II. DESIGN ISSUES FOR MSSS NETWORKS. A. Frequency bands and regulations. Frequency bands are assigned at the World Radiocommunication Conferences (WRCs), periodically organized by the International Telecommunication Union radio-communication sector (ITU-R). While fixed services use high C and K frequency bands, mobile services are better suited for lower L and S frequency bands that were assigned at the World Administrative Radio Conference (WARC) 92. MSSs have exploited L/Sband technology for a long time: L/S-band systems permit small on-board antennas due to lower signal attenuation and reduced impact of atmospheric effects. However, the need of broadband services and the limited amount of available L/S-band resources (2-30 MHz) have pushed toward the use of Ku and Ka bands for MSSs.
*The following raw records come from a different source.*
(** ** Lost wake-ups *)

(** [PublishEvent] notifies without holding [delivery_mutex_]: if the
    notification falls between the delivery thread's test of the condition and
    its block, it is lost, and the event stays in the queue of a running engine
    whose delivery thread sleeps (until the next event is published). *)
Theorem publish_can_lose_wakeup :
  ∃ c, rtc (cf_step (H:=std_order)) (new_Changefeed demo_config) c
    ∧ running_ c = true ∧ delivery_pc c = Blocked ∧ length (events_ c) = 1%nat
    ∧ loop_step (H:=std_order) c = c.
Proof.
  exists (loop_step (H:=std_order) (PublishEvent 6 (demo_event "users")
            (loop_step (H:=std_order) demo_cf1))).
  split; [|vm_compute; done].
  eapply rtc_l; [apply step_client; apply (step_create 5 demo_filter 0 AT_LEAST_ONCE)|].
  eapply rtc_l; [apply step_client; apply (step_subscribe "sub-1" 0)|].
  eapply rtc_l; [apply step_client; by apply (step_start 1)|].
  eapply rtc_l; [apply step_loop|].
  eapply rtc_l; [apply step_client; apply (step_publish 6 (demo_event "users"))|].
  apply rtc_once, step_loop.
Qed.

(** A limit of 0 still returns an event, and a subscription created ahead of the
    log makes the reported lag wrap around. *)
Theorem limit_zero_and_lag_wrap :
  length (GetEvents demo_cf2 "sub-1" 0 0) = 1%nat
  ∧ max_lag_ms (GetMetrics (H:=std_order)
      (CreateSubscription 5 demo_filter 10 AT_LEAST_ONCE (new_Changefeed demo_config)).1)
    = 2 ^ 64 - 10.
Proof. split; vm_compute; reflexivity. Qed.
Lemma covers_truncated t r s :
  sound s → unanswered (wal_ (engine_ s)) = [] → checkpoint_ s ≠ Idle → covers s →
  covers (set_checkpoint Idle (set_wal (TruncateFile t r (wal_ (engine_ s))).1 (engine_ s)) true s).
Proof.
  intros Hs Hu Hpc Hcv [Hwell _]%well_checkpoint; [|apply truncate_failed].
  destruct (Hcv Hwell) as [n [H1 H2 H3 H4]]. exists n. simpl.
  assert (n = length (history (ghost (wal_ (engine_ s))))) as Hn
    by (destruct (checkpoint_ s); [done|done|by destruct H4]).
  destruct (sound_log _ Hs) as [Hi _].
  eapply (covered_truncate SyncFsync); [done|apply Hwell|done|done|]. by split.
Qed.

Lemma may_truncate_last w : may_truncate (GetLastSequence w) w = true.
Proof. unfold may_truncate, GetLastSequence. by rewrite Z.ltb_irrefl. Qed.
ITU-R has assigned Ka band frequency portions to MSSs and Fixed Satellite Systems (FSSs) on a primary basis in all regions (29.9–30 GHz for earth-to-space link and 20.1–21.3 GHz for space-to-earth link) and Ku band frequency portions to MSS on a secondary basis in all regions (14–14.5 GHz for earth-to-space link and 10–12 GHz for space-to-earth link). At present, Ku-based MSSs are available to provide broadband services in many mobile environments, such as trains, boats, planes, and cars. However, Ku-band satellites, as opposed to L/S-band satellites, do not provide a good coverage over seas, because antenna spot-beams footprints are focused on landmasses [9]. In fact, Ku-band satellites are mainly intended for fixed users, so that there are not enough Ku/Ka band satellites providing coverage over oceans. Hence, a trade-off has to be achieved between the need of increased bandwidth and coverage issues.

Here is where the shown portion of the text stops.